O candidato a presidente Jair Bolsonaro tem mais semelhanças do que diferenças com o presidente norte-americano Donald Trump? A imprensa brasileira está repetindo erros da mídia americana? São perguntas que começam a ser respondidas com a oficialização das candidaturas e a intensificação da campanha eleitoral.
Para o jornalista Carlos Eduardo Lins da Silva, professor do Instituto de Relações Internacionais da USP, existe o risco de o país cair na mesma armadilha em que os colegas americanos se enredaram e da qual ainda não conseguiram sair.
“Dar destaque aos disparates ofensivos e ultrajantes que o Bolsonaro fala e/ou insistir em falar sobre eles em todas as oportunidades reforça a sua imagem entre a base radical que o apoia e o coloca na agenda nacional.” A sorte do Brasil, continua Lins da Silva, é que o sistema eleitoral é menos bizarro do que o americano e impossibilita alguém sair vencedor de uma eleição presidencial com menos votos que um adversário.
São muitas as diferenças entre os dois países e entre o perfil e as ideias dos dois personagens.
Trump tem longa história de sucessos (e alguns fracassos) no mundo empresarial e nenhuma experiência política; Bolsonaro não tem história nenhuma de sucesso empresarial nem mesmo militar. É um político profissional, eleito sete vezes deputado federal, graças ao voto de nichos. O que realmente mais os aproxima é o dito desprezo pela mídia.
Na semana passada, os EUA assistiram a cenas que aumentaram as preocupações com Trump e seus aliados. Com os dedos médios da mão apontados para cima, uma pequena multidão de partidários do presidente gritava palavrões e palavras de ódio contra a imprensa. Foi a coroação de hostilidade nascida já na campanha e acirrada após Trump declarar a mídia como o pior inimigo do país.
Em ao menos um ponto o ambiente americano já serve de alerta para os brasileiros. Na segunda-feira, a participação de Bolsonaro no Roda Viva, da TV Cultura, despertou reações de seus apoiadores, que fizeram campanhas agressivas contra aqueles que questionaram o candidato no programa.
Os jornalistas se tornaram, de certa maneira, mais personagens do que o entrevistado. As redes sociais foram invadidas por comentários.
Havia manifestações civilizadas, que criticavam a insistência em se falar do passado do candidato do PSL sem abordar planos de governo, por exemplo. A percepção da falta de domínio de Bolsonaro de temas relevantes, como o desconhecimento sobre mortalidade infantil, foi marcante.
Circularam acusações de que a imprensa abusa do jocoso e é tendenciosa e preconceituosa, quando o tema é Bolsonaro. O mais alarmante, no entanto, foram o número e o nível de agressões de que os jornalistas se tornaram vítimas, alguns deles com ameaças abertas de violência física.

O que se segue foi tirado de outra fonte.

(** * gssnng.score_funs: per-cell gene-set scoring

    A shallow embedding of [gssnng/score_funs.py] and the proofs of the
    properties stated for it.  The development follows the source file
    top-down: numeric values, the numpy/statsmodels reductions the
    scoring functions call, the Python objects that flow between the
    functions, the seven scoring functions, [expr_format],
    [method_selector] and [scorefun]. *)

From Stdlib Require Import String Ascii ZArith QArith Qreduction Qabs Bool Lia Lqa List.
From Stdlib Require Qcanon.
Import ListNotations.

Local Open Scope Q_scope.

(** ** Numeric values

    numpy's [float64], idealised: a finite value is an exact rational
    (no rounding, no overflow, no underflow, a single zero); the three
    special values behave as IEEE 754 prescribes.  numpy's default
    error state only warns on a division by zero or an invalid
    operation, so these operations are total and yield [PInf], [NInf]
    or [NaN].  What is proved below of the scoring functions is their
    structure, the sign of what they return and their behaviour on
    special values and on failures; the digits of a rounded result are
    outside the idealisation. *)

Inductive float64 : Type :=
| Fin (q : Q)
| PInf
| NInf
| NaN.

(** Finite results are kept in lowest terms, so that equal numbers are
    equal terms. *)
Definition fin (q : Q) : float64 := Fin (Qred q).

Definition inf (negative : bool) : float64 :=
  if negative then NInf else PInf.

Definition Qneg_b (q : Q) : bool := (Qnum q <? 0)%Z.
Definition Qzero_b (q : Q) : bool := (Qnum q =? 0)%Z.

Definition is_nan (x : float64) : bool :=
  match x with NaN => true | _ => false end.

Definition is_finite (x : float64) : bool :=
  match x with Fin _ => true | _ => false end.

Definition f_add (x y : float64) : float64 :=
  match x, y with
  | NaN, _ | _, NaN => NaN
  | PInf, NInf | NInf, PInf => NaN
  | PInf, _ | _, PInf => PInf
  | NInf, _ | _, NInf => NInf
  | Fin a, Fin b => fin (a + b)
  end.

Definition f_sub (x y : float64) : float64 :=
  match x, y with
  | NaN, _ | _, NaN => NaN
  | PInf, PInf | NInf, NInf => NaN
  | PInf, _ | _, NInf => PInf
  | NInf, _ | _, PInf => NInf
  | Fin a, Fin b => fin (a - b)
  end.

Definition f_mul (x y : float64) : float64 :=
  match x, y with
  | NaN, _ | _, NaN => NaN
  | Fin a, Fin b => fin (a * b)
  | Fin a, PInf | PInf, Fin a => if Qzero_b a then NaN else inf (Qneg_b a)
  | Fin a, NInf | NInf, Fin a => if Qzero_b a then NaN else inf (negb (Qneg_b a))
  | PInf, PInf | NInf, NInf => PInf
  | PInf, NInf | NInf, PInf => NInf
  end.

Definition f_div (x y : float64) : float64 :=
  match x, y with
  | NaN, _ | _, NaN => NaN
  | Fin a, Fin b =>
      if Qzero_b b
      then (if Qzero_b a then NaN else inf (Qneg_b a))
      else fin (a / b)
  | Fin _, _ => Fin 0
  | PInf, Fin b => inf (Qneg_b b)
  | NInf, Fin b => inf (negb (Qneg_b b))
  | _, _ => NaN
  end.

Definition f_abs (x : float64) : float64 :=
  match x with
  | Fin a => fin (Qabs a)
  | PInf | NInf => PInf
  | NaN => NaN
  end.

(** Square root of a non-negative rational [n/d], as [sqrt (n*d) / d]
    with the integer root taken at a resolution of [2^-53]: exact on
    the squares of rationals, rounded down elsewhere. *)
Definition Qsqrt (q : Q) : Q :=
  let n := Qnum q in
  let d := Zpos (Qden q) in
  Qred (Z.sqrt (n * d * 4 ^ 53) # (Qden q * 2 ^ 53)).

Definition f_sqrt (x : float64) : float64 :=
  match x with
  | Fin a => if Qneg_b a then NaN else Fin (Qsqrt a)
  | PInf => PInf
  | NInf | NaN => NaN
  end.

(** [x <= y] on values that are not [NaN]. *)
Definition f_leb (x y : float64) : bool :=
  match x, y with
  | NInf, _ | _, PInf => true
  | Fin a, Fin b => Qle_bool a b
  | _, _ => false
  end.

Definition of_Z (z : Z) : float64 := Fin (inject_Z z).
Definition of_nat (n : nat) : float64 := of_Z (Z.of_nat n).

(** ** numpy and statsmodels reductions

    The library functions the scoring functions call, on a sequence of
    values.  [np.sum] adds from [0.0]; [np.mean], [np.std] and
    [np.median] of an empty sequence are [nan], as in numpy. *)

Module np.

Definition sum (a : list float64) : float64 :=
  fold_left f_add a (Fin 0).

Definition mean (a : list float64) : float64 :=
  f_div (sum a) (of_nat (length a)).

Definition abs (x : float64) : float64 := f_abs x.

(** Population standard deviation ([ddof = 0]): the root of the mean
    squared distance to the mean. *)
Definition std (a : list float64) : float64 :=
  let arrmean := mean a in
  let x := map (fun v => f_sub v arrmean) a in
  f_sqrt (mean (map (fun v => f_mul v v) x)).

Fixpoint insert (v : float64) (s : list float64) : list float64 :=
  match s with
  | [] => [v]
  | w :: s' => if f_leb v w then v :: s else w :: insert v s'
  end.

Definition sort (a : list float64) : list float64 :=
  fold_right insert [] a.

(** Middle element of the sorted values, or the mean of the two middle
    ones; [nan] as soon as one value is [nan]. *)
Definition median (a : list float64) : float64 :=
  if existsb is_nan a then NaN
  else
    let s := sort a in
    let n := length a in
    match n with
    | O => NaN
    | _ =>
        if Nat.even n
        then mean [nth (n / 2 - 1) s NaN; nth (n / 2) s NaN]
        else nth (n / 2) s NaN
    end.

End np.

(** [Gaussian.ppf(3/4.)], the default scale constant of
    [statsmodels.robust.scale.mad], as the decimal that prints for the
    float: 0.6744897501960817. *)
Definition Gaussian_ppf_3_4 : float64 :=
  fin (6744897501960817 # 10000000000000000).

(** [statsmodels.robust.scale.mad(a)] with its default arguments: the
    median of the absolute deviations from the median, divided by the
    scale constant. *)
Definition mad (a : list float64) : float64 :=
  let center := np.median a in
  np.median (map (fun v => f_div (np.abs (f_sub v center)) Gaussian_ppf_3_4) a).

(** ** Python objects and results *)

Inductive exn : Type :=
| TypeError
| KeyError
| IndexError
| AttributeError
| ValueError
| UnboundLocalError.

Inductive result (A : Type) : Type :=
| Ok (a : A)
| Raise (e : exn).

Arguments Ok {A} a.
Arguments Raise {A} e.

Definition bind {A B : Type} (r : result A) (k : A -> result B) : result B :=
  match r with
  | Ok a => k a
  | Raise e => Raise e
  end.

Notation "x <- r ;; k" := (bind r (fun x => k))
  (at level 61, r at next level, right associativity).

Fixpoint mapM {A B : Type} (f : A -> result B) (l : list A) : result (list B) :=
  match l with
  | [] => Ok []
  | a :: l' => b <- f a ;; bs <- mapM f l' ;; Ok (b :: bs)
  end.

(** A pandas Series: labelled values, in order.  Labels are gene
    identifiers.  [series_get] is the lookup by label of a Series whose
    labels are distinct, where it returns the one entry; on a repeated
    label it returns the first entry, while pandas returns all of
    them, so a statement about the values looked up holds of tables
    with distinct labels. *)
Definition Series : Type := list (string * float64).

Definition series_index (s : Series) : list string := map fst s.
Definition series_values (s : Series) : list float64 := map snd s.

Fixpoint series_get (s : Series) (j : string) : option float64 :=
  match s with
  | [] => None
  | (k, v) :: s' => if String.eqb j k then Some v else series_get s' j
  end.

(** One line of the expression/rank table. *)
Record row : Type := mk_row {
  gene : string;
  row_counts : float64;
  row_uprank : float64;
  row_dnrank : float64
}.

(** The table [x]: a pandas DataFrame indexed by gene identifier with
    the columns [counts], [uprank] and [dnrank]. *)
Definition DataFrame : Type := list row.

Definition index (x : DataFrame) : list string := map gene x.
Definition counts (x : DataFrame) : Series := map (fun r => (gene r, row_counts r)) x.
Definition uprank (x : DataFrame) : Series := map (fun r => (gene r, row_uprank r)) x.
Definition dnrank (x : DataFrame) : Series := map (fun r => (gene r, row_dnrank r)) x.

(** The gene set object: [gs.name], [gs.mode], [gs.genes_up],
    [gs.genes_dn].  The mode is the string the code compares. *)
Record GeneSet : Type := mk_geneset {
  name : string;
  mode : string;
  genes_up : list string;
  genes_dn : list string
}.

(** The objects passed to and returned by the scoring functions. *)
Local Unset Elimination Schemes.
Inductive pyobj : Type :=
| PNone
| PInt (z : Z)
| PFloat (v : float64)
| PStr (s : string)
| PTuple (items : list pyobj)
| PList (items : list pyobj)
| PSeries (s : Series)
| PFrame (x : DataFrame)
| PGeneSet (gs : GeneSet).
Local Set Elimination Schemes.

Definition floats (a : list float64) : pyobj := PList (map PFloat a).
Definition strs (a : list string) : pyobj := PList (map PStr a).

(** *** Operations of the language on these objects

    Only the operations the program performs are modelled.  Where an
    operation is applied to an object of a kind the program never
    passes there, the model reports [TypeError]. *)

(** A number as a float value; an integer is taken as the float of the
    same value. *)
Definition to_float (o : pyobj) : result float64 :=
  match o with
  | PFloat v => Ok v
  | PInt z => Ok (of_Z z)
  | _ => Raise TypeError
  end.

(** The values of a sequence handed to numpy or statsmodels, or
    iterated over: a list or tuple of numbers, or a Series. *)
Definition array_like (o : pyobj) : result (list float64) :=
  match o with
  | PList items | PTuple items => mapM to_float items
  | PSeries s => Ok (series_values s)
  | _ => Raise TypeError
  end.

(** The values a reduction ([np.sum], [np.mean], [np.std]) runs over.
    numpy hands the reduction of a Series over to pandas, which skips
    the [nan] entries; any other sequence is reduced as it is. *)
Definition reduction_values (o : pyobj) : result (list float64) :=
  match o with
  | PSeries s => Ok (filter (fun v => negb (is_nan v)) (series_values s))
  | _ => array_like o
  end.

Definition to_label (o : pyobj) : result string :=
  match o with
  | PStr s => Ok s
  | _ => Raise TypeError
  end.

(** The gene identifiers of a gene collection that is iterated over:
    a list or tuple of strings. *)
Definition genes_of (o : pyobj) : result (list string) :=
  match o with
  | PList items | PTuple items => mapM to_label items
  | _ => Raise TypeError
  end.

(** [o.index] where the program iterates or measures it.  A Series or a
    table has an index; on a list, tuple or string [.index] is a bound
    method, which is neither iterable nor sized. *)
Definition attr_index (o : pyobj) : result (list string) :=
  match o with
  | PSeries s => Ok (series_index s)
  | PFrame x => Ok (index x)
  | PList _ | PTuple _ | PStr _ => Raise TypeError
  | _ => Raise AttributeError
  end.

(** [o[0:n]] *)
Definition slice_to (o : pyobj) (n : nat) : result pyobj :=
  match o with
  | PSeries s => Ok (PSeries (firstn n s))
  | PFrame x => Ok (PFrame (firstn n x))
  | PList items => Ok (PList (firstn n items))
  | PTuple items => Ok (PTuple (firstn n items))
  | PStr s => Ok (PStr (String.substring 0 n s))
  | _ => Raise TypeError
  end.

(** [o[i]] for a tuple, a list or a string. *)
Definition getitem (o : pyobj) (i : nat) : result pyobj :=
  match o with
  | PTuple items | PList items =>
      match nth_error items i with
      | Some v => Ok v
      | None => Raise IndexError
      end
  | PStr s =>
      match String.get i s with
      | Some c => Ok (PStr (String c EmptyString))
      | None => Raise IndexError
      end
  | _ => Raise TypeError
  end.

(** [a + b] *)
Definition py_add (a b : pyobj) : result pyobj :=
  match a, b with
  | PFloat u, PFloat v => Ok (PFloat (f_add u v))
  | PFloat u, PInt z => Ok (PFloat (f_add u (of_Z z)))
  | PInt z, PFloat v => Ok (PFloat (f_add (of_Z z) v))
  | PInt y, PInt z => Ok (PInt (y + z))
  | PStr s, PStr t => Ok (PStr (s ++ t))
  | PTuple s, PTuple t => Ok (PTuple (s ++ t))
  | PList s, PList t => Ok (PList (s ++ t))
  | _, _ => Raise TypeError
  end.

(** [i > limit] for the loop counter [i]. *)
Definition int_gt (i : Z) (limit : pyobj) : result bool :=
  match limit with
  | PInt z => Ok (z <? i)%Z
  | PFloat v => Ok (negb (is_nan v) && negb (f_leb (of_Z i) v))
  | _ => Raise TypeError
  end.
Lemma stacked_rows_length children_eval cs :
  fits children_eval cs ->
  length (stacked_rows mesh reps children_eval cs)
  = reps * pattern_size mesh (concat (map domain cs)).
Proof.
  intros Hfit. unfold stacked_rows. apply length_flat_map_rows.
  intros r Hr. apply row_blocks_length; [lia|done].
Qed.

(** A row of the stacked vector is a row of the block it falls into. *)
Lemma stacked_rows_lookup children_eval cs r p cv c z :
  fits children_eval cs -> r < reps ->
  children_eval !! p = Some cv -> cs !! p = Some c ->
  z < pattern_size mesh (domain c) ->
  stacked_rows mesh reps children_eval cs
    !! (r * pattern_size mesh (concat (map domain cs))
        + (pattern_size mesh (concat (map domain (take p cs))) + z))
  = cv !! (r * pattern_size mesh (domain c) + z).
Proof.
  intros Hfit Hr Hcv Hc Hz. unfold stacked_rows.
  assert (Hcvlen : child_size mesh reps c <= length cv)
    by apply (Forall2_lookup_lr _ _ _ _ _ _ Hfit Hcv Hc).
  assert (Hblock : zip_with (repeat_rows mesh r) children_eval cs !! p
                   = Some (repeat_rows mesh r cv c)).
  { apply lookup_zip_with_Some. by exists cv, c. }
  assert (Hoff : pattern_size mesh (concat (map domain (take p cs)))
                 + pattern_size mesh (domain c)
                 <= pattern_size mesh (concat (map domain cs))).
  { rewrite <- (take_drop_middle cs p c Hc) at 2.
    rewrite map_app, concat_app, pattern_size_app. cbn [map concat].
    rewrite pattern_size_app. lia. }
  rewrite lookup_flat_map_rows
    with (n := pattern_size mesh (concat (map domain cs)));
    [|intros i Hi; apply row_blocks_length; [lia|done]|done|lia].
  cbn [Nat.add]. rewrite <- (row_blocks_take r children_eval cs p Hr Hfit).
  rewrite (lookup_concat_block _ p (repeat_rows mesh r cv c) z Hblock)
    by (by rewrite repeat_rows_length).
  unfold repeat_rows. rewrite np_getitem_lookup. cbn [start stop].
  by rewrite decide_True by lia.
Qed.
End stacked.

(** ** The evaluated vector, row by row *)

(** Evaluation runs through, and afterwards every target slice holds the
    rows that were requested for it. *)
Lemma evaluate_runs {A : Type} (np_empty : nat -> list A)
    (args : list PyObject) (mesh : Mesh) (dc : DomainConcatenation)
    (children_eval : list (list A)) :
  (forall n, length (np_empty n) = n) ->
  DomainConcatenation_init args mesh None = Ok dc ->
  Forall2 (fun cv c =>
             child_size mesh (secondary_dimensions_npts dc) c <= length cv)
          children_eval (children (node dc)) ->
  exists vector,
    _concatenation_evaluate np_empty dc children_eval = Ok vector
    /\ length vector = _size dc
    /\ (forall dom i value t,
          (dom, i, value)
            ∈ flat_map child_requests
                (zip children_eval (_children_slices dc)) ->
          dd_get (_slices dc) dom !! i = Some t ->
          np_getitem vector t = value).
Proof.
  intros Hempty Hinit Hlen.
  destruct (DomainConcatenation_init_domain _ _ _ Hinit)
    as (_ & Hdoms & _ & _ & Hpw).
  pose proof Hinit as Hinv. apply DomainConcatenation_init_inv in Hinv
    as (c0 & rest & last_dom & last_slice & _ & _ & _ & _ & _ & Hsl & Hcs
        & Hld & Hls & Hsize).
  rewrite Hsl in Hls.
  destruct (slice_table_last _ _ _ _ _ Hld Hls) as [Hpos Hstop].
  set (reps := secondary_dimensions_npts dc) in *.
  set (cs := children (node dc)) in *.
  assert (Hitem : forall p cv T,
            children_eval !! p = Some cv -> _children_slices dc !! p = Some T ->
            exists c, cs !! p = Some c
                      /\ T = slice_table mesh (domain c) reps
                      /\ child_size mesh reps c <= length cv).
  { intros p cv T Hcv HT. rewrite Hcs, list_lookup_fmap in HT.
    destruct (cs !! p) as [c|] eqn:Hc; [|done]. injection HT as <-.
    exists c. split; [done|]. split; [done|].
    by apply (Forall2_lookup_lr _ _ _ _ _ _ Hlen Hcv Hc). }
  assert (Hreq : forall dom i value,
            (dom, i, value)
              ∈ flat_map child_requests (zip children_eval (_children_slices dc)) ->
            exists p cv T, children_eval !! p = Some cv
                           /\ _children_slices dc !! p = Some T
                           /\ (dom, i, value) ∈ child_requests (cv, T)).
  { intros dom i value Hin.
    apply list_elem_of_In, in_flat_map in Hin as ([cv T] & Hitm & Hin).
    apply list_elem_of_In, list_elem_of_lookup in Hitm as [p Hp].
    apply lookup_zip_with_Some in Hp as (a & b & [= <- <-] & Ha & Hb).
    exists p, cv, T. split; [done|]. split; [done|]. by apply list_elem_of_In. }
  destruct (write_requests_ok (_slices dc) (_size dc)
              (flat_map child_requests (zip children_eval (_children_slices dc)))
              (np_empty (_size dc))) as (vector & Hrun & Hvlen & Hset & _).
  - apply Hempty.
  - intros dom i value Hin.
    destruct (Hreq _ _ _ Hin) as (p & cv & T & Hcv & HT & Hin').
    destruct (Hitem _ _ _ Hcv HT) as (c & Hc & -> & Hcvlen).
    destruct (child_request_target mesh reps cs p c cv dom i value Hpw Hc
                Hcvlen Hin') as (t & Ht & Hle & Hb & Hv).
    exists t. rewrite Hsl, Hdoms. split; [done|]. split; [done|].
    split; [|done]. rewrite Hsize, Hstop, Hdoms. done.
  - apply requests_NoDup.
    + intros [cv T] Hin. apply list_elem_of_lookup in Hin as [p Hp].
      apply lookup_zip_with_Some in Hp as (a & b & [= <- <-] & Ha & Hb).
      destruct (Hitem _ _ _ Ha Hb) as (c & _ & -> & _).
      apply slice_table_NoDup.
    + intros p q [cv T] [cv' T'] k Hpq Hp Hq Hk Hk'.
      apply lookup_zip_with_Some in Hp as (a & b & [= <- <-] & Ha & Hb).
      apply lookup_zip_with_Some in Hq as (a' & b' & [= <- <-] & Ha' & Hb').
      destruct (Hitem _ _ _ Ha Hb) as (c & Hc & -> & _).
      destruct (Hitem _ _ _ Ha' Hb') as (c' & Hc' & -> & _).
      simpl in Hk, Hk'.
      apply slice_table_elem in Hk as [_ Hk], Hk' as [_ Hk'].
      apply (Hpw p q (domain c) (domain c') Hpq) with k; try done.
      * by rewrite list_lookup_fmap, Hc.
      * by rewrite list_lookup_fmap, Hc'.
  - intros dom i t dom' i' t'. rewrite Hsl. apply table_separated.
  - exists vector. split; [by rewrite evaluate_as_requests|]. done.
Qed.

O pesquisador e jornalista Fabio Malini, da Universidade Federal do Espírito Santo, calculou que, em cada dez retuítes, três foram favoráveis a Bolsonaro, e seis contrários. Ele analisou quase 230 mil perfis na rede social, que produziram 1,3 milhão de tuítes.
“Muito se questionou a bancada por trazer os velhos temas polêmicos do discurso de Bolsonaro. Mas esses temas mobilizaram muito os seus adversários, servindo de vetores para aglutinação desses perfis mais críticos, que dominaram a viralização”, analisou.
No proceder e nas linhas gerais da campanha de Bolsonaro, há uma calculada intenção de desqualificar o trabalho da imprensa.
O site oficial da candidatura, exibe a seção “A verdade”, cujo objetivo declarado é “esclarecer a opinião pública contra ações de alguns veículos de comunicação que insistem em distorcer as verdades dos fatos.” No Facebook, Bolsonaro estimula o comportamento violento ao postar vídeo em que equipe da TV Globo é perseguida, xingada e ameaçada.
Já manifestei à Redação a importância de a Folha estar atenta para não ridicularizar o candidato e seus seguidores, queixa constante de alguns leitores quando o tema é Bolsonaro. O jornal e os jornalistas não podem portar-se como adversários do candidato. Nem podem, no entanto, deixar-se intimidar.
O bom jornalismo exige abordagem crítica, inquirição incisiva e persistente, investigação criteriosa e profunda. Muitas perguntas precisam ser respondidas por Bolsonaro. O pior que pode acontecer é, por temor de represália ou por acomodação política, as redações abrirem mão do seu ímpeto questionador e investigativo ou o trocarem por ironia.
Como observou editorial do jornal The Guardian, contra notícias falsas e os políticos que dela se valem, a neutralidade não é uma opção. É preciso apontar de forma inequívoca e técnica as mentiras, as irrealidades e as falsas equivalências. Explicar porque Bolsonaro não é Trump é uma delas.